**Task item**
Go through the lines below and copy any that hold the string "exists".

Collected data:

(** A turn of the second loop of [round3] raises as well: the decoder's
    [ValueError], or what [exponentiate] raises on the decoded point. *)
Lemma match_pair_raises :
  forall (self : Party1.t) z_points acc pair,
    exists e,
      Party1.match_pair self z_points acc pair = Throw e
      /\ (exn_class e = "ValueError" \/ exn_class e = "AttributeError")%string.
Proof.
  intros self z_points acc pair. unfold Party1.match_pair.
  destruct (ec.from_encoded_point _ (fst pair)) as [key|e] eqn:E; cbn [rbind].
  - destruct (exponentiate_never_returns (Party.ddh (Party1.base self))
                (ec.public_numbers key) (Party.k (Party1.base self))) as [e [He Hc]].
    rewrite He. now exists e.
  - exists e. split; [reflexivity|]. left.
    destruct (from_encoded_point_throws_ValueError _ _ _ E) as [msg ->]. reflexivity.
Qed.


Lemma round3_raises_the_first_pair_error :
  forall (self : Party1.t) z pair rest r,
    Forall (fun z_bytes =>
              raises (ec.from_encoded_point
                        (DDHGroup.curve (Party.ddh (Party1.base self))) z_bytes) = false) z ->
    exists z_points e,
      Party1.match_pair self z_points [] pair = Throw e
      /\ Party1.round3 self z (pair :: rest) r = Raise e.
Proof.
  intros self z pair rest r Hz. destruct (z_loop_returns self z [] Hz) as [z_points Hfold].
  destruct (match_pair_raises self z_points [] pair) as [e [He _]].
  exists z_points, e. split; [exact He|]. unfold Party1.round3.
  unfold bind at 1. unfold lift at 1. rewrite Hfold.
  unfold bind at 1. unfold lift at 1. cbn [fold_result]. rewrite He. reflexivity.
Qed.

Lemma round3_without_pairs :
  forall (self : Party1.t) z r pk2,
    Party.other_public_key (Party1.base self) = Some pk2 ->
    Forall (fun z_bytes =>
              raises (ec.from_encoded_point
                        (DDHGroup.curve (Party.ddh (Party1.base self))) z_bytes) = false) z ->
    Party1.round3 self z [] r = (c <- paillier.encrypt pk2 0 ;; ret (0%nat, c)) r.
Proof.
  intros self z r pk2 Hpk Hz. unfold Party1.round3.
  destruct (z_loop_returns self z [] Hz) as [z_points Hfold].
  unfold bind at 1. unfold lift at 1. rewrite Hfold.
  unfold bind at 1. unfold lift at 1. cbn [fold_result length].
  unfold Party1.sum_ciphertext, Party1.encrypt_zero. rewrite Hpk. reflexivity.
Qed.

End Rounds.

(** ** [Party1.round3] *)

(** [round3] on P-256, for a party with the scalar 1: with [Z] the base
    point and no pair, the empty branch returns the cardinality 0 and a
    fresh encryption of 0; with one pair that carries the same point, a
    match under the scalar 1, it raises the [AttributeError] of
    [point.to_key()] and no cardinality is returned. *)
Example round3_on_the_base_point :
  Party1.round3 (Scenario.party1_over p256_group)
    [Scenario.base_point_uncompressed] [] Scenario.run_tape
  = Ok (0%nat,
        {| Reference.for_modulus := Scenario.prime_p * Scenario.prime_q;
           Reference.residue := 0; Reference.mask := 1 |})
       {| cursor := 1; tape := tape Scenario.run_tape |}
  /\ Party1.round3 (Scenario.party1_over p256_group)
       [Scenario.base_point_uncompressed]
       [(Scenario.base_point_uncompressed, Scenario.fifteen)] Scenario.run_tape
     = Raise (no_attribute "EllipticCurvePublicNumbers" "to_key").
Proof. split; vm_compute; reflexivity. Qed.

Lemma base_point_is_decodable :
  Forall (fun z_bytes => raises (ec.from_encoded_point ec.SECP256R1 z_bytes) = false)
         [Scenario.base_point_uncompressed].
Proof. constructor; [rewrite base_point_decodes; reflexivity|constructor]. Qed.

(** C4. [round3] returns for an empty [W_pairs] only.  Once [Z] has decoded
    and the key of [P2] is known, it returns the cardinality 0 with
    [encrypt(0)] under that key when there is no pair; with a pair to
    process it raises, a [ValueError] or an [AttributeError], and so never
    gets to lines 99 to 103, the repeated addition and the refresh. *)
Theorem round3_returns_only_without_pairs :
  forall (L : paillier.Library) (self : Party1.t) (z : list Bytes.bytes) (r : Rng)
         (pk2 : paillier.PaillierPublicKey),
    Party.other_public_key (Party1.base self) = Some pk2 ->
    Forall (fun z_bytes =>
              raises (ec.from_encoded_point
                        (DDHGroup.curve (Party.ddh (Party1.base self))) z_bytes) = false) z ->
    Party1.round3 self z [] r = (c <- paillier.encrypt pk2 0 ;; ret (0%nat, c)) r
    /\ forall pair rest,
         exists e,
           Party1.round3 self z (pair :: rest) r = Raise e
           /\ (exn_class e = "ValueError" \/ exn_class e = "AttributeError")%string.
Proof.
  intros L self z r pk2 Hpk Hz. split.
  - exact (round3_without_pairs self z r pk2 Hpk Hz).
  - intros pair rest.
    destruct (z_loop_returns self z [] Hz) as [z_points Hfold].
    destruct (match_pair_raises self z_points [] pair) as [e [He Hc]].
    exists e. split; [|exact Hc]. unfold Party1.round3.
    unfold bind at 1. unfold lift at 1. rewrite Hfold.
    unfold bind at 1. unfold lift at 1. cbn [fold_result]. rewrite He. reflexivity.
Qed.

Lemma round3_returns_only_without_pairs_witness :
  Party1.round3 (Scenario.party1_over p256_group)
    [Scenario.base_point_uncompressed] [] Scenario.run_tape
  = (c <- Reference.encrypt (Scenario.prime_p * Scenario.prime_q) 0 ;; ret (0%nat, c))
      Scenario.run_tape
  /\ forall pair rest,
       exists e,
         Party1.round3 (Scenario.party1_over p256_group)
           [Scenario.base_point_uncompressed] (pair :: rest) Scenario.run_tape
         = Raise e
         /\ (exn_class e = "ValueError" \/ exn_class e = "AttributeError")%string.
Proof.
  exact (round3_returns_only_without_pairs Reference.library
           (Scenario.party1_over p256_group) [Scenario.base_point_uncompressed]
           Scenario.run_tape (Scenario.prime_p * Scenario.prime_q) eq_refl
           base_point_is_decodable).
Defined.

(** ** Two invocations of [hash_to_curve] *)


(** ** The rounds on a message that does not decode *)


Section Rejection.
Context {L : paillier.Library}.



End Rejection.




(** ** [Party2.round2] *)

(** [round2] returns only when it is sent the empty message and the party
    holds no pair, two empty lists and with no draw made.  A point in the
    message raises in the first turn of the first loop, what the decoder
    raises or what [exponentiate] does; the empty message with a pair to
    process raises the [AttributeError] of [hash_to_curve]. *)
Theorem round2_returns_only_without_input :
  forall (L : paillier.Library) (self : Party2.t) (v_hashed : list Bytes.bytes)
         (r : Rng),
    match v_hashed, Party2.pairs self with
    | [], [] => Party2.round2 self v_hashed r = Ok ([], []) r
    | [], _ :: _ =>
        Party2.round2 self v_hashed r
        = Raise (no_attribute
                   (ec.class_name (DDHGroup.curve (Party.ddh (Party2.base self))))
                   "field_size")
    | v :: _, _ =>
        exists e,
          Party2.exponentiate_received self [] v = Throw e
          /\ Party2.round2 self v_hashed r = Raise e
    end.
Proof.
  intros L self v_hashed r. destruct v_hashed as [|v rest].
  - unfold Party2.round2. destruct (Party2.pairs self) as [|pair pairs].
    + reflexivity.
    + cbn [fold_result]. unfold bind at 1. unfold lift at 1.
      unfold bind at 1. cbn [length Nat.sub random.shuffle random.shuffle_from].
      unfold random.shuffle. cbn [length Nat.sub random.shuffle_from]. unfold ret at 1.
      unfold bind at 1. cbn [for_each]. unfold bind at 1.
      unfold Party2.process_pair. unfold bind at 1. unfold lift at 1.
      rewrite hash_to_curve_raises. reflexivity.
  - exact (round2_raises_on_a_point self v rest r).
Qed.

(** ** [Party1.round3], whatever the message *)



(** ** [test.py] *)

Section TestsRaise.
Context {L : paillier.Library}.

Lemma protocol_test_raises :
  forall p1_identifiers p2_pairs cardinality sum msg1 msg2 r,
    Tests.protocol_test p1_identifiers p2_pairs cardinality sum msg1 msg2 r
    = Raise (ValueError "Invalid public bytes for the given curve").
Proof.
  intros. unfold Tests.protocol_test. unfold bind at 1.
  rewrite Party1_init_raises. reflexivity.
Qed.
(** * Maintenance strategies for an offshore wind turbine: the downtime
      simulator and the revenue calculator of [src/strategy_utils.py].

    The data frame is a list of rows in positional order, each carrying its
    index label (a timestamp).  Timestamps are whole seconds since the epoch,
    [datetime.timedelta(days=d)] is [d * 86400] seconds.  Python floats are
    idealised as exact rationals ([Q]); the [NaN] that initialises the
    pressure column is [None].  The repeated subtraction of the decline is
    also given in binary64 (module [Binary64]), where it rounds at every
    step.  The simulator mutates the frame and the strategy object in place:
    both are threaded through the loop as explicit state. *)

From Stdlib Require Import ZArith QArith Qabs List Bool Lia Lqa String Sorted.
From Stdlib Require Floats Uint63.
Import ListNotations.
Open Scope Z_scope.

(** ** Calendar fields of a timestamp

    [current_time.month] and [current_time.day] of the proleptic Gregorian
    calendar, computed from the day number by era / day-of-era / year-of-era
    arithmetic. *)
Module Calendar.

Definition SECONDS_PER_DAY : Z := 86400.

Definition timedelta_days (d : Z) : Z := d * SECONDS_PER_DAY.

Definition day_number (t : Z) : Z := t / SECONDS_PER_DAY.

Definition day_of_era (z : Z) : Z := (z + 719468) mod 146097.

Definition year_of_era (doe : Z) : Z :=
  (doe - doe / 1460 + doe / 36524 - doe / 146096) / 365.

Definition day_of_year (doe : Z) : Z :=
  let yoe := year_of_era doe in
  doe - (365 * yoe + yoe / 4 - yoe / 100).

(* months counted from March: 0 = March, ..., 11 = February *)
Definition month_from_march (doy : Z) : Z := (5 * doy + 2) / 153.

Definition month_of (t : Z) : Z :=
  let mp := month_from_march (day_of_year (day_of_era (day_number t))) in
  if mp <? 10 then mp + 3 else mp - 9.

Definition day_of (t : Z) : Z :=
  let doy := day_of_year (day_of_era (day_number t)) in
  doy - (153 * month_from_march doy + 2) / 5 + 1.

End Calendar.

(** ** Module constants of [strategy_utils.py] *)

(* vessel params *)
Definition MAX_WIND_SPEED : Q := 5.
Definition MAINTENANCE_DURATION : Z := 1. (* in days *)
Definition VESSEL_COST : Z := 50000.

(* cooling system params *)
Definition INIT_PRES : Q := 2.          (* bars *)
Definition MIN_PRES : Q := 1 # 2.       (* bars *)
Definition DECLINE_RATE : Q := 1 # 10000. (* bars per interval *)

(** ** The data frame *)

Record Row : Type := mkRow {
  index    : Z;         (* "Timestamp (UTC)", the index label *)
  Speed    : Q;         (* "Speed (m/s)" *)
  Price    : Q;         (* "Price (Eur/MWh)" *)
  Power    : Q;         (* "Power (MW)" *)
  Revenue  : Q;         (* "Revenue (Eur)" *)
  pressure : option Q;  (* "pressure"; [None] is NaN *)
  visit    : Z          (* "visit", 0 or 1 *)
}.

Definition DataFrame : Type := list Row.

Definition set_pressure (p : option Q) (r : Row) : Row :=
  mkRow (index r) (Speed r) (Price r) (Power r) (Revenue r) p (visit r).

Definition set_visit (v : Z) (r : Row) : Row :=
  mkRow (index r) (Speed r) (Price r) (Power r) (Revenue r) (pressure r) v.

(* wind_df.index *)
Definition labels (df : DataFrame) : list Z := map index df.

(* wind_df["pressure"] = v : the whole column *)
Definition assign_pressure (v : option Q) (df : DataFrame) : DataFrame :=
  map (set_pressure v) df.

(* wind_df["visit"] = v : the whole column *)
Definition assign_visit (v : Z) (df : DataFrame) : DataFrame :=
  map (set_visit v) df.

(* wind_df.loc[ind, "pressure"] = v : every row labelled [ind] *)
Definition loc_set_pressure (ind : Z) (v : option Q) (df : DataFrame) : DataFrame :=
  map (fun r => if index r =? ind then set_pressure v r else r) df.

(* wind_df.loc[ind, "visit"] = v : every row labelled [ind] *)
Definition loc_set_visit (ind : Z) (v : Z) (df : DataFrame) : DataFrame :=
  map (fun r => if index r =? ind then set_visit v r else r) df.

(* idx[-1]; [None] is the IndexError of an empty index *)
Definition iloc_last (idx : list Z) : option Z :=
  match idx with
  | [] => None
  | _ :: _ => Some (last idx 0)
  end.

**Output of the exercise**
    exists e,
    rewrite He. now exists e.
  - exists e. split; [reflexivity|]. left.
    exists z_points e,
  exists z_points, e. split; [exact He|]. unfold Party1.round3.
         exists e,
    exists e. split; [|exact Hc]. unfold Party1.round3.
       exists e,
        exists e,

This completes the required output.